Friday, March 15, 2013

Barry Ritholtz: Bankistan vanquishes America (and the EU, Japan and UK too)

From Barry Ritholtz blog, the Big Picture comes a terrific summary of exactly where the global financial system is currently:
Is there a single doubt left in your mind? 
Are you still a believer in Rufus T. Firefly Jamie Dimon as the world’s smartest banker? 
Is there a scintilla of wonder left in your mind that the giant banks are legitimate? 
Have you come around to understanding — finally — what some of us have long understood about banks? 
Are you willing to accept the truth about these corporate behemoths — that they are a horrific combination of economically dangerous, criminally inept, led by pathologically lying CEOs? 
Do you harbor any doubts that the giant banks are anything less than ruthlessly efficient criminal enterprises
Can you — finally — admit that our bank-created financial crisis of 2008-09 has led us to where we are today? 
Do you understand the only options presented as a result of that — either corporate bankruptcy and nationalization or a completely artificial Fed driven recovery? (The third option was a Japan-like multi decade recession). 
Do you realize that the feeble recovery, the slow, deleveraging-driven process of gradual economic healing was the result of how our policy makers chose?
Our policy makers chose the Japan-like multi decade recession in which bank bonuses are protected at all costs and society, particularly through cuts in social programs like Medicare and Social Security, pays the cost.
Do you recognize that the world of banking is divided into two camps? 
On one side, there are those who understand that the giant banks must be broken up. They are dismayed at the large banks  under-capitalization, over-leverage and opacity.  
These folks have figured out that these banks are not only too big to fail, but are so large that they are too big to succeed, and that the best route is to let insolvent banks fail. They are unhappy that our finance sector is a trillion dollar black box
Insert call for banks to provide ultra transparency here.
They know that the majority of giant banks’ profits come from bailouts, and subsidies. This group is dismayed at the corruption of our political system by financiers.
Insert Jeff Connaughton and the Blob (aka, politicians, regulators, lobbyists and Wall Street) here.
They understands huge banks are anti-competitive, a blaspheme against capitalism.
Insert that we need to adopt the Swedish Model and require the banks to recognize the losses on the excess debt upfront here.
They are shocked about  corruption of even the most fundamental measures of interest rates such as LIBOR.
Insert bankers behaving badly behind a veil of opacity and the need for ultra transparency as sunlight is the best disinfectant and the source of confidence in the financial system.
They are stunned that bankers have overturned a bedrock, fundamental principle of our society — the rule of law rule — with the threat of disrupting the world’s economy if prosecuted for their crimes.
Insert need for requiring ultra transparency as it is only the market that can discipline the banks as they are too big for individual nations to control.
On the other side lay the bank apologists, corrupted politicians, and crony capitalists.  
They advocate the Big Lie of the financial crisis. They choose to ignore the facts and data that disprove their narrative. 
They continue to push the lies that the bailouts were a good investment. (They weren’t). 
They work against the Bipartisan consensus that the giant banks should be broken up.
Insert if banks provided ultra transparency, market discipline in the form of higher cost of funds would force them to reduce their risk and complexity (closing those thousands of subsidiaries that only exist to arbitrage regulations and taxes).

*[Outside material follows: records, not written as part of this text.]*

(** [pd.cut(x, bins, labels)] with the default [right=True] on one cell:
    the cell is missing when it is NaN or falls outside the bins. *)
Definition cut (bins : list float) (labels : list category) (x : float) : option category :=
  let ids := searchsorted_left bins x in
  if F64.isna x || (ids =? length bins)%nat || (ids =? 0)%nat then None
  else labels !! (ids - 1)%nat.

Definition pressure_bins : list float := [neg_infinity; 20%float; 40%float; 60%float; infinity].
Definition pressure_labels : list category := [INSUFFICIENT; MARGINAL; ADEQUATE; EXCELLENT].

(** [np.where(isin(AB, ABANDONED), 2, np.where(isin(ACTIVE, AC), 1, 0))]. *)
Definition activity_flag (status : pyval) : Z :=
  if isin ["AB"; "ABANDONED"] status then 2
  else if isin ["ACTIVE"; "AC"] status then 1 else 0.

(** One step of the running maximum: NaN cells are skipped. *)
Definition max_step (acc x : float) : float :=
  if F64.isna x then acc
  else if F64.isna acc then x
  else if F64.lt acc x then x else acc.

(** [Series.max()]: the largest cell that is not NaN, NaN if there is
    none. *)
Definition series_max (xs : list float) : float := fold_left max_step xs nan.

(** Line 115, one cell. *)
Definition raw_risk_score (max_pressure p : float) : float :=
  (100 - (p / max_pressure * 100))%float.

A likely outcome of reducing risk and complexity is that the banks would shrink significantly in size.
They ignore the many former bank CEOs who call for thebreak up of “Too Big to Fail” banks
They mandated that GSEs were banned from Lobbying, but they made sure that the big banks retained their influence peddling and hold on Washington DC
They no longer represent the voters of their districts, but instead are the elected representatives of Bankistan
And unless we do something — and soon — they will vanquish America.
This is also true of the EU and UK.

In the EU, we had the appointment of technocrats to carryout austerity in countries that should have had the banks take losses on their sovereign debt holdings. 

In the UK, we had the chancellor pleading with the EU not to limit bankers' bonuses.